What is needed> Please report each line in the material below that includes "IntegrityError".
Top of Data provided
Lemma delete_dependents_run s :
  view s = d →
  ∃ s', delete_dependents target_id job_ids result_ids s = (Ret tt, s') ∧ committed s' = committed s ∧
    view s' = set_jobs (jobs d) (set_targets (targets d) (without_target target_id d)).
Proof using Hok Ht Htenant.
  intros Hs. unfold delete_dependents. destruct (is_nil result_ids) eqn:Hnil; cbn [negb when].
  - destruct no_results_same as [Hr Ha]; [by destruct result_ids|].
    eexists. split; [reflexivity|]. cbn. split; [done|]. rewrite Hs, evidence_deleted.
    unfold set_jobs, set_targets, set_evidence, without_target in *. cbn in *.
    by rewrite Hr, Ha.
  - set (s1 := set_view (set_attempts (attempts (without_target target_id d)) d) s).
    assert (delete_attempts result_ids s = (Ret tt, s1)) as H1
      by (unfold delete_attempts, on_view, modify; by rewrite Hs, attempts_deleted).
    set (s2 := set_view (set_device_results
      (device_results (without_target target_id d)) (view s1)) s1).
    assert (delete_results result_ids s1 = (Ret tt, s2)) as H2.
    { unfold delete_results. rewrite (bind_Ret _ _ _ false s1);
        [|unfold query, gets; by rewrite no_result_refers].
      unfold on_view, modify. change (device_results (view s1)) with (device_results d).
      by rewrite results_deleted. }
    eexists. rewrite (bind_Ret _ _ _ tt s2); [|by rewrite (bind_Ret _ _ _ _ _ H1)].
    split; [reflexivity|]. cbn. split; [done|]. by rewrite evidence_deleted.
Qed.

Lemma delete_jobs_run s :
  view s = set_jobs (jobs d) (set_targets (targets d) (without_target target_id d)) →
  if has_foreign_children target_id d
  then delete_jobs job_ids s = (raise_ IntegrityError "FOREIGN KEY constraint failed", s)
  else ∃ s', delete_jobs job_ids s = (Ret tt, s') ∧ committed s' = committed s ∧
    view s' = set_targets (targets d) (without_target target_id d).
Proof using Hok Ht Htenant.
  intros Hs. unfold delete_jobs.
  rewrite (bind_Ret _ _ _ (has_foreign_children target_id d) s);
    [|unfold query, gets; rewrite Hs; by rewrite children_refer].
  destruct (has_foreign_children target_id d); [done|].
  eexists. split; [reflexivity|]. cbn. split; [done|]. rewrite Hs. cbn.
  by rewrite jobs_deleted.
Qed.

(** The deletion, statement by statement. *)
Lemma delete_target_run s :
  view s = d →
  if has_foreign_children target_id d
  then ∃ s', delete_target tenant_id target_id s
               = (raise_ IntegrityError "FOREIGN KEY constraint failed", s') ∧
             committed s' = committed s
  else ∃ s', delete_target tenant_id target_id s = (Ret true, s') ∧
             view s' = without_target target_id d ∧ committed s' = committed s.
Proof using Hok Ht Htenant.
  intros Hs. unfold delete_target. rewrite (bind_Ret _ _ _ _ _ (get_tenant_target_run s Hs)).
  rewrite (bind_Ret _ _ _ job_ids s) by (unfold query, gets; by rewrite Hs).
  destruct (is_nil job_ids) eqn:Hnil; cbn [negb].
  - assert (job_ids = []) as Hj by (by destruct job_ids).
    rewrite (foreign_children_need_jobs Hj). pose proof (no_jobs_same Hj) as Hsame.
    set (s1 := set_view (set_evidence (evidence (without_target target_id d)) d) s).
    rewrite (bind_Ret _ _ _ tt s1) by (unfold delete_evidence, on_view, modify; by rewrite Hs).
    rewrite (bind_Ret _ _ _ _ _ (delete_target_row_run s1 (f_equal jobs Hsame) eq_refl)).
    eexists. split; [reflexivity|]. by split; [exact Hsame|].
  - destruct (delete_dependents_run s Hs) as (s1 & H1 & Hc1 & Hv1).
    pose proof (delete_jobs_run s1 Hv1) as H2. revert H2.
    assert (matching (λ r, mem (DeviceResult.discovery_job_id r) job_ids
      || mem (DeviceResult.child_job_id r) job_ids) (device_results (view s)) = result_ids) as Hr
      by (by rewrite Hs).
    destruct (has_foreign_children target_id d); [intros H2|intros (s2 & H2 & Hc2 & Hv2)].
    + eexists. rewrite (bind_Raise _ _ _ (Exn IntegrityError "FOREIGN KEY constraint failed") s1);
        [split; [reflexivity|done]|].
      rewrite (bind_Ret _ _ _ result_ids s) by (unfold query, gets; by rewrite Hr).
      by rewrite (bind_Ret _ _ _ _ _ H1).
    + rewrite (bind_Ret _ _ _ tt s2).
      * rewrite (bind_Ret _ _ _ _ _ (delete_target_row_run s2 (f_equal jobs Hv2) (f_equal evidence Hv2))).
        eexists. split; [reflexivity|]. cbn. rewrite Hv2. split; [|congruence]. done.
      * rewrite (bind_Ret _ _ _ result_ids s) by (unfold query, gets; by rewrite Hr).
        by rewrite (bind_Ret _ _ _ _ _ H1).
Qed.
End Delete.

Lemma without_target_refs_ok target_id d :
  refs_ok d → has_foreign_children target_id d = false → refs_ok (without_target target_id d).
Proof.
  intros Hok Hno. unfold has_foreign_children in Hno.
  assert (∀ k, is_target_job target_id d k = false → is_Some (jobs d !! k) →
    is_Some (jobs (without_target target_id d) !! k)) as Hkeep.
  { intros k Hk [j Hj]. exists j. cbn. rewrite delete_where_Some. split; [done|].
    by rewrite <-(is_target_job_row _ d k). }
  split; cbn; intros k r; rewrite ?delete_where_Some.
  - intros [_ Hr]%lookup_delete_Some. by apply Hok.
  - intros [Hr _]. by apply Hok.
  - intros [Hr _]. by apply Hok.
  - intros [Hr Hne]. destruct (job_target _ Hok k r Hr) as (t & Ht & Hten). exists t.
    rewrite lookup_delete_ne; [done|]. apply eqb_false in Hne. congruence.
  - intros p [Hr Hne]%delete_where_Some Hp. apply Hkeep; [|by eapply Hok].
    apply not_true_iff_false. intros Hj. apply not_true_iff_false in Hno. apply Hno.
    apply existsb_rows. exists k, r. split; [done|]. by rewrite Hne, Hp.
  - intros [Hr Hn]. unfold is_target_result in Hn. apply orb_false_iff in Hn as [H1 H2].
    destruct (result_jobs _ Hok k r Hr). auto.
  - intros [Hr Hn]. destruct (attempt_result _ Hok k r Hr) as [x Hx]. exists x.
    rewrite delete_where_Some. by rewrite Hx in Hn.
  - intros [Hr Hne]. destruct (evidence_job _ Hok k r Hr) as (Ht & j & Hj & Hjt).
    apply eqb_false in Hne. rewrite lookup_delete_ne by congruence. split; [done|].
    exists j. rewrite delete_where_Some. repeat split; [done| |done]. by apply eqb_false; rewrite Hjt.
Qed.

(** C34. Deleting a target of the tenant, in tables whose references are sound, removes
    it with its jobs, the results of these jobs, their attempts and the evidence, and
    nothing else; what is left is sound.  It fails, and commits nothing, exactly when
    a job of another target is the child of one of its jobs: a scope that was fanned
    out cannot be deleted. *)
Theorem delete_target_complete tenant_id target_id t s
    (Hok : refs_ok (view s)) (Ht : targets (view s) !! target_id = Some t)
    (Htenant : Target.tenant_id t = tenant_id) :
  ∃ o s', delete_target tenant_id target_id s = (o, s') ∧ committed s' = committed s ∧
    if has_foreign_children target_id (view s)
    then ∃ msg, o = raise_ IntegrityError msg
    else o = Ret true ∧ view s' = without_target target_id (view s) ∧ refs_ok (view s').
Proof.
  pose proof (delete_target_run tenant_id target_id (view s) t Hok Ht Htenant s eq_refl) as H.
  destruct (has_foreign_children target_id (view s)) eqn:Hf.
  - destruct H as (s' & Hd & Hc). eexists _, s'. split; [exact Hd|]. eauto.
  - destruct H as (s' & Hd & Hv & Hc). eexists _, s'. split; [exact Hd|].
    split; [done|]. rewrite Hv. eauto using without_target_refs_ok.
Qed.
Bottom of Data provided
Exercise result>
  then delete_jobs job_ids s = (raise_ IntegrityError "FOREIGN KEY constraint failed", s)
               = (raise_ IntegrityError "FOREIGN KEY constraint failed", s') ∧
    + eexists. rewrite (bind_Raise _ _ _ (Exn IntegrityError "FOREIGN KEY constraint failed") s1);
    then ∃ msg, o = raise_ IntegrityError msg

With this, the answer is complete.